A fire early yesterday in the Capitol Hill offices of the National Republican Congressional Committee caused "hundreds of thousands of dollars" damage to its executive offices but did not affect committee records, a NRCC spokeswoman said.

The fire, which was discovered about 3 a.m., was confined to an office on the second floor of the Dwight D. Eisenhower Republican Center, 320 First St. SE. The NRCC rents space in the four-story, white brick building, which also houses the Republican National Committee headquarters.

"The preliminary investigation conducted by the [D.C. police] arson unit . . . indicates it may possibly have been an accidental electrical fire," police spokesman William White III said.

Sources said the fire, which was extinguished in about 20 minutes, may have started in a desk-top computer in the office. A NRCC source said that about 15 minutes before a smoke detector went off, signaling the fire, a security guard smelled something burning in the office but was unable to find the source.

White said the fire, which investigators had first called suspicious, apparently was not related to a bomb threat received by the RNC Friday.

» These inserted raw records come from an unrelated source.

(** C1: memory isolation.  From processes without memory on, however they are
    loaded, exec, fork, grow their heaps and exit, each release and each copy going
    by [mem_start] and [heap_bottom] alone, and whatever the kernel takes for itself,
    no two processes can access one page and no process a page of the kernel image,
    and every page a process can access is marked in the system map.  The lengths do
    not overflow when they are rounded to pages.  Not among the steps are vfork, after
    which parent and child share their memory on purpose, and an execve whose program
    cannot be read to its end: it gives the new memory back and lets the process run
    on, which breaks the isolation when the process ends. *)
Theorem page_isolation s0 s :
  mm_inv (lf_mm s0) ->
  (forall i sp, lf_procs s0 !! i = Some sp -> sp_live sp = false /\ wf_map (sp_table sp) PTABLE_LEN /\ forall x, 0 <= x -> bit (sp_table sp) x = false) ->
  rtc life_step s0 s -> isolated (mkVm (lf_mm s) (sp_table <$> lf_procs s)).
Proof.
  intros Hm Hz Hsteps. apply life_isolated. assert (H0 : life_ok s0).
  { split; [done| |].
    - intros i sp Hi. destruct (Hz i sp Hi) as (Hd & Hw & Hb). split; [done|done|]. congruence.
    - intros i j sp sq p n q k x Hi _ _ [Hl _]. destruct (Hz i sp Hi). congruence. }
  clear Hm Hz. induction Hsteps; eauto using life_step_ok.
Qed.

(** Process 1 is loaded into the pages 2 and 3, process 2 forked from it into 4 and 5; the
    first exits and a third one gets its pages. *)
Definition dead_space : space := mkSpace false (replicate 32 0) 0 0.
Definition sample_life : lifest := mkLife sample_mm {[ 1 := dead_space; 2 := dead_space; 3 := dead_space ]}.

Definition sample_space (bits start : Z) : space := mkSpace true (bits :: replicate 31 0) start (start + 2047).
Definition life1 : lifest := mkLife (mkMm [0xf0000000; 0; 0; 1] 2) (<[1 := sample_space 0x30000000 2048]> (lf_procs sample_life)).
Definition life2 : lifest := mkLife (mkMm [0xfc000000; 0; 0; 1] 2) (<[2 := sample_space 0x0c000000 4096]> (lf_procs life1)).
Definition life3 : lifest := mkLife (mkMm [0xcc000000; 0; 0; 1] 2) (<[1 := mkSpace false (replicate 32 0) 2048 4095]> (lf_procs life2)).
Definition life4 : lifest := mkLife (mkMm [0xfc000000; 0; 0; 1] 2) (<[3 := sample_space 0x30000000 2048]> (lf_procs life3)).

Lemma page_isolation_witness : isolated (mkVm (lf_mm life4) (sp_table <$> lf_procs life4)).
Proof.
  apply (page_isolation sample_life); [exact sample_mm_inv| |].
  - intros i sp Hi. assert (sp = dead_space) as ->.
    { cbn [sample_life lf_procs] in Hi. repeat (apply lookup_insert_Some in Hi as [[_ <-]|[_ Hi]]; [done|]). by apply lookup_singleton_Some in Hi as [_ <-]. }
    split; [done|]. split; [apply wf_zeros|]. intros x _. apply bit_zeros.
  - apply (rtc_l _ _ life1); [|apply (rtc_l _ _ life2); [|apply (rtc_l _ _ life3); [|apply rtc_once]]].
    + apply (life_load sample_life 1 dead_space 2); [reflexivity|done|]. by exists 2048, (0x30000000 :: replicate 31 0).
    + by apply (life_fork life1 1 (sample_space 0x30000000 2048) 2 dead_space 4096 (0x0c000000 :: replicate 31 0)).
    + by apply (life_exit life2 1 (sample_space 0x30000000 2048)).
    + apply (life_load life3 3 dead_space 2); [reflexivity|done|]. by exists 2048, (0x30000000 :: replicate 31 0).
Defined.

(** Lengths of the last 1023 representable values overflow [align_page],
    and [user_get_free_pages_from], which a heap extension calls, then reports
    success for any page without reserving anything: neither the system map
    nor the protection table changes. *)
Theorem grow_overflow_unchecked m t p len :
  0 <= p < 128 -> 2147482624 < len < 2147483648 ->
  user_get_free_pages_from t (PAGE_TO_PADDR p) len m = Some ((OK, t), m).
Proof.
  intros Hp Hl. unfold user_get_free_pages_from, get_free_pages_from, is_pages_free_from.
  rewrite num_pages_overflow, paged_of_page by lia.
  unfold mbind, st_bind, getS. cbn [liftO Z.to_nat pages_free_loop negb].
  unfold on_mem_map, bitmap_set_nbits.
  destruct (Z.geb_spec (p + -2097152) (MEM_MAP_LEN * 32)); [unfold MEM_MAP_LEN in *; lia|].
  cbn. destruct (Z.geb_spec (p + -2097152) (PTABLE_LEN * 32)); [unfold PTABLE_LEN in *; lia|].
  by destruct m.
Qed.

Lemma grow_overflow_unchecked_witness :
  user_get_free_pages_from (replicate 32 0) (PAGE_TO_PADDR 50) 2147483000 sample_mm =
    Some ((OK, replicate 32 0), sample_mm).
Proof. apply (grow_overflow_unchecked sample_mm (replicate 32 0) 50 2147483000); lia. Defined.

(** [is_vaddr_ok] answers with the protection bit of the page that holds
    the physical address as long as that address is below 2^20 words; for a
    virtual address whose physical address has the sign bit set the page number
    is negative and the protection table is read below its first word. *)
Theorem is_vaddr_ok_domain addr rbase t :
  wf_map t PTABLE_LEN ->
  (get_physical_addr addr rbase < 1048576 ->
     is_vaddr_ok addr rbase t = Some (bit t (get_physical_addr addr rbase / 1024))) /\
  (1049600 <= get_physical_addr addr rbase < 2147483648 -> is_vaddr_ok addr rbase t = Some false) /\
  (2147483648 <= get_physical_addr addr rbase < 4294934528 -> is_vaddr_ok addr rbase t = None).
Proof.
  intros Hw. unfold is_vaddr_ok. set (pa := get_physical_addr addr rbase).
  assert (Hpa : is_u32 pa) by apply u32_range. unfold is_u32, UINT_MOD in Hpa.
  unfold PADDR_TO_PAGED, PAGE_LEN. split; [|split]; intros Hr.
  - rewrite s32_id by (unfold is_s32; lia). rewrite Z.quot_div_nonneg by lia.
    apply is_bit_on_bit; [done|]. unfold PTABLE_LEN. zlia.
  - rewrite s32_id by (unfold is_s32; lia). rewrite Z.quot_div_nonneg by lia.
    unfold is_bit_on. destruct (Z.gtb_spec (pa / 1024) (PTABLE_LEN * 32)); [done|].
    unfold PTABLE_LEN in *. zlia.
  - assert (Hs : s32 pa = pa - 4294967296).
    { unfold s32, UINT_MOD. replace (pa + 2147483648) with (pa - 2147483648 + 1 * 4294967296) by lia.
      rewrite Z.mod_add, Z.mod_small by lia. lia. }
    rewrite Hs. unfold is_bit_on.
    destruct (Z.gtb_spec (Z.quot (pa - 4294967296) 1024) (PTABLE_LEN * 32)); [unfold PTABLE_LEN in *; zlia|].
    rewrite (aget_oob t); [done|]. intros [? ?]. zlia.
Qed.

The building was evacuated after the threat was received, but dogs that searched the building found nothing. Police sources said that dogs also searched the building after the fire but found no bombs or explosive residues.

NRCC spokeswoman Barbara Pardue said that fire damage was confined to three desks in the 30-by-30-foot executive offices of the NRCC. Pardue said the committee raises money and distributes campaign contributions to Republican House of Representative candidates and trains people to work in political campaigns.

She said water and smoke damage spread to adjoining offices, destroying 19 computer terminals and damaging other computer equipment, furnishings, file cabinets and other equipment, but that there was no damage to records, most of which are stored in computers located elsewhere.